Da noite para o dia Marcos Valério se tornaria personagem tão conhecido quanto um galã de novela. Os bancos com que operava, até então desconhecidos, ganharam as primeiras páginas dos jornais. Valério também criaria o terceiro fenômeno da crise: as "versões substitutivas". Até hoje, contou três delas para explicar a montanha de dinheiro que manipulo u.

Logo surgiram indícios de uma farta distribuição de malas de dinheiro. Mal desmentida uma versão acontecida em Goiás, o personagem de outra, cearense, acabou preso no aeroporto de Congonhas com R$ 200 mil na mala e US$ 100 mil na cueca. Era assessor do deputado José Nobre Guimarães, do Ceará, irmão de Genoino, que foi para o chão.

O escândalo devastou o PT e o governo e distribuiu sopros de tragédia na cena política brasileira. Quando deu sua terceira versão, Valério optou pelo crime menor - o uso de recursos não declarados em campanhas eleitorais. Mas logo as investigações mostrariam que assessores de vários deputados fizeram saques nas contas milionárias de Marcos Valério.

A descoberta apontou para os primeiros alvos das futuras cassações. Foi possível saber que a gigante da telefonia Telemar tinha comprado parte de uma empresa recém-criada do filho do presidente, além de injetar nela uma quantia extra para uma "compra antecipada" da produção. Ao todo, foram R$ 5 milhões difíceis de explicar. Logo se falaria de impeachment pela primeira vez - e a oposição se apressou em declarar que não apoiava a idéia.

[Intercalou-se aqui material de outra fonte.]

(** The [minDist] of a cell is [Infinity] or a finite number. *)
Lemma cellMinDist_shape (latlng : LatLng) (e : R) (points : list Point) :
  (points = [] /\ cellMinDist latlng e points = PInf)
  \/ exists x, cellMinDist latlng e points = Fin x
       /\ (forall p, In p points -> x <= distTo latlng p)
       /\ exists p, In p points /\ x = distTo latlng p.
Proof.
  unfold cellMinDist, accumulateAll, accInit. rewrite accumulate_fold.
  cbn [minDist].
  destruct points as [| q points]; [left; split; reflexivity |]. right.
  assert (H : forall (l : list Point) (y : R) (p0 : Point),
            y = distTo latlng p0 ->
            exists x,
              fold_left (fun m p => JS.min m (Fin (distTo latlng p))) l (Fin y)
              = Fin x
              /\ x <= y /\ (forall p, In p l -> x <= distTo latlng p)
              /\ exists p, (p = p0 \/ In p l) /\ x = distTo latlng p).
  { induction l as [| a l IH]; intros y p0 Hy; simpl.
    - exists y. repeat split; [lra | intros p [] |].
      exists p0. split; [left; reflexivity | assumption].
    - destruct (Rle_dec y (distTo latlng a)) as [Hle | Hgt].
      + rewrite Rmin_left by assumption.
        destruct (IH y p0 Hy) as (x & Hx & Hxy & Hall & p & Hp & Hxp).
        exists x. repeat split; try assumption.
        * intros p' [<- | Hp']; [lra | apply Hall; assumption].
        * exists p. split; [destruct Hp; [left | right; right]; assumption
                           | assumption].
      + rewrite Rmin_right by lra.
        destruct (IH (distTo latlng a) a eq_refl)
          as (x & Hx & Hxy & Hall & p & Hp & Hxp).
        exists x. repeat split; try assumption; try lra.
        * intros p' [<- | Hp']; [lra | apply Hall; assumption].
        * exists p. split; [| assumption].
          destruct Hp as [-> | Hp]; right; [left; reflexivity | right; assumption]. }
  simpl fold_left.
  destruct (H points (distTo latlng q) q eq_refl)
    as (x & Hx & Hxy & Hall & p & Hp & Hxp).
  exists x. split; [exact Hx |]. split.
  - intros p' [<- | Hp']; [lra | apply Hall; assumption].
  - exists p. split; [| assumption].
    destruct Hp as [-> | Hp]; [left; reflexivity | right; assumption].
Qed.

(** The feathering factor of a cell is a number in [0, 1]. *)
Lemma cell_alpha_range (latlng : LatLng) (e : R) (points : list Point) :
  exists a, DirectDraw.featherAlpha (cellMinDist latlng e points) = Fin a
            /\ 0 <= a <= 1.
Proof.
  destruct (cellMinDist_shape latlng e points) as [[_ ->] | (x & -> & _)].
  - exists 0. split; [apply featherAlpha_no_points | lra].
  - exists (specAlpha 100000 x). split; [apply featherAlpha_fin | apply specAlpha_range].
Qed.

Lemma blend_same (b : Z) (a : R) :
  DirectDraw.blend (Fin (IZR b)) (Fin (IZR b)) (Fin a) = Fin (IZR b).
Proof.
  unfold DirectDraw.blend. simpl. apply round_eq.
  replace (IZR b * a + IZR b * (1 + - a)) with (IZR b) by ring. lra.
Qed.

Lemma drawCells_throws (width height r : nat) (points : list Point) (e max : R)
  (grad : list Entry) (bg : Entry) (bounds : Bounds) (data : list Z) :
  (forall latlng,
     DirectDraw.cellPixel points e max grad bg latlng = Thrown TypeError) ->
  (0 < width)%nat -> (0 < height)%nat ->
  DirectDraw.drawCells width height r points e max grad bg bounds data
  = Thrown TypeError.
Proof.
  intros Hthrows Hw Hh. unfold DirectDraw.drawCells.
  destruct (r =? 0)%nat eqn:Er.
  - destruct (height =? 0)%nat eqn:Eh; [apply Nat.eqb_eq in Eh; lia |].
    destruct (width =? 0)%nat eqn:Ew; [apply Nat.eqb_eq in Ew; lia |].
    unfold DirectDraw.cellStep. rewrite Hthrows. reflexivity.
  - apply Nat.eqb_neq in Er.
    pose proof (ceilDiv_pos width r Hw ltac:(lia)) as Hx.
    pose proof (ceilDiv_pos height r Hh ltac:(lia)) as Hy.
    destruct (ceilDiv width r) as [| nx]; [lia |].
    destruct (ceilDiv height r) as [| ny]; [lia |].
    cbn [seq forM]. unfold DirectDraw.cellStep at 1.
    rewrite Hthrows. reflexivity.
Qed.

Lemma cellPixel_max_zero_background
  (points : list Point) (e : R) (grad : list Entry) (b0 b1 b2 : Z)
  (latlng : LatLng) :
  index grad 0 = Some (Fin (IZR b0), Fin (IZR b1), Fin (IZR b2)) ->
  exists a,
    DirectDraw.featherAlpha (cellMinDist latlng e points) = Fin a
    /\ 0 <= a <= 1
    /\ DirectDraw.cellPixel points e 0 grad
         (Fin (IZR b0), Fin (IZR b1), Fin (IZR b2)) latlng
       = Returned {| px_r := Fin (IZR b0); px_g := Fin (IZR b1);
                     px_b := Fin (IZR b2);
                     px_a := JS.round (Fin (255 * a)) |}.
Proof.
  intros Hbg. destruct (cell_alpha_range latlng e points) as (a & Ha & Hrange).
  exists a. split; [assumption |]. split; [assumption |].
  unfold DirectDraw.cellPixel.
  fold (cellValue latlng e points). fold (cellMinDist latlng e points).
  rewrite gradientIndex_max_zero, Ha, (tableGet_int grad 0), Hbg.
  rewrite !blend_same. reflexivity.
Qed.

Lemma farPoints_distance :
  200000
  <= distTo origin {| pt_lat := 0; pt_lng := 2; pt_val := 5 |}.
Proof.
  unfold distTo; cbn [pt_lat pt_lng]. rewrite haversine_equator by lra.
  pose proof PI2_3_2. lra.
Qed.

End CellFacts.
(** Every entry of a non-negative column with a positive maximum, divided by
    that maximum, lies in [0, 1], and so does one minus the quotient. *)
Lemma normalized_column (col : Metrics.row -> float64)
    (cm : list Metrics.row) :
  Forall (fun m => nonneg (col m)) cm ->
  positive (series_max (map col cm)) ->
  Forall (fun m =>
            in_unit (fdiv (col m) (series_max (map col cm)))
            /\ in_unit (fsub (of_int 1)
                             (fdiv (col m) (series_max (map col cm)))))
         cm.
Proof.
  intros Hnn Hpos.
  assert (Hnn' : Forall nonneg (map col cm)).
  { apply Forall_map. exact Hnn. }
  destruct (series_max_bound (map col cm) Hnn') as [[_ Hnan]|[mx [Hmax Hle]]].
  - rewrite Hnan in Hpos. destruct Hpos.
  - rewrite Hmax in *. simpl in Hpos.
    apply Forall_forall. intros m Hm.
    rewrite Forall_forall in Hle, Hnn.
    destruct (Hle (col m) (in_map col cm m Hm)) as [a [Ha Hale]].
    specialize (Hnn m Hm). rewrite Ha in *. simpl in Hnn.
    now apply ratio_in_unit.
Qed.

(** C8, as the claim states it, fails: with two segments present, a mean
    recency of 0 in both makes the recency coordinates NaN, and the negative
    mean score of segment 0 gives it a score coordinate of -1/2. *)
Lemma normalization_bound_counterexample :
  let fc := filtered_customers refund_log signed_scores both_segments
                               year_2024 in
  let p := segment_profile fc in
  map fst (segment_groups fc) = [0; 1]
  /\ map recency_coordinate p = [NaN; NaN]
  /\ Forall2 feq (map score_coordinate p) [Fin (-1 # 2); Fin 1]
  /\ ~ Forall (fun t => Forall in_unit (r t)) p.
Proof.
  split; [reflexivity|]. split; [reflexivity|]. split.
  - repeat constructor.
  - intros H. inversion H as [|t p' Ht _]; subst.
    inversion Ht as [|x0 l0 _ H1]; subst.
    inversion H1 as [|x1 l1 _ H2]; subst.
    inversion H2 as [|x2 l2 H3 _]; subst.
    exact H3.
Qed.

No auge da crise, Lula disse em Paris que o crime atribuído ao PT - operar com caixa 2 - era comum na política brasileira. Na volta, o presidente buscou as multidões de operários e passou a acusar um "golpe das elites". Lula falou muito, mas não disse o que o País inteiro esperava: declarações incisivas e definitivas de que o presidente desconhecia o esquema do mensalão, as bruxarias financeiras de Delúbio e Valério, e a captação de dinheiro ilegal para as campanhas petistas.

O último lance da crise foi derramar parte dos pecados do PT sobre o PFL e o PSDB, principais partidos da oposição. O PFL viu um de seus mais importantes deputados, Roberto Brant (MG), ser rotulado como um dos recebedores do esquema de distribuição de verbas de Valério.

O PSDB foi carimbado como cobaia de Valério: em 1998, na campanha do hoje senador (e presidente nacional do partido) Eduardo Azeredo para o governo mineiro, Valério testou o esquema: usando contratos do governo mineiro como garantia, fez empréstimos no BMG - embora sem aval do partido, como agora aconteceu com o PT - e distribuiu o dinheiro entre candidatos do grupo de Azeredo.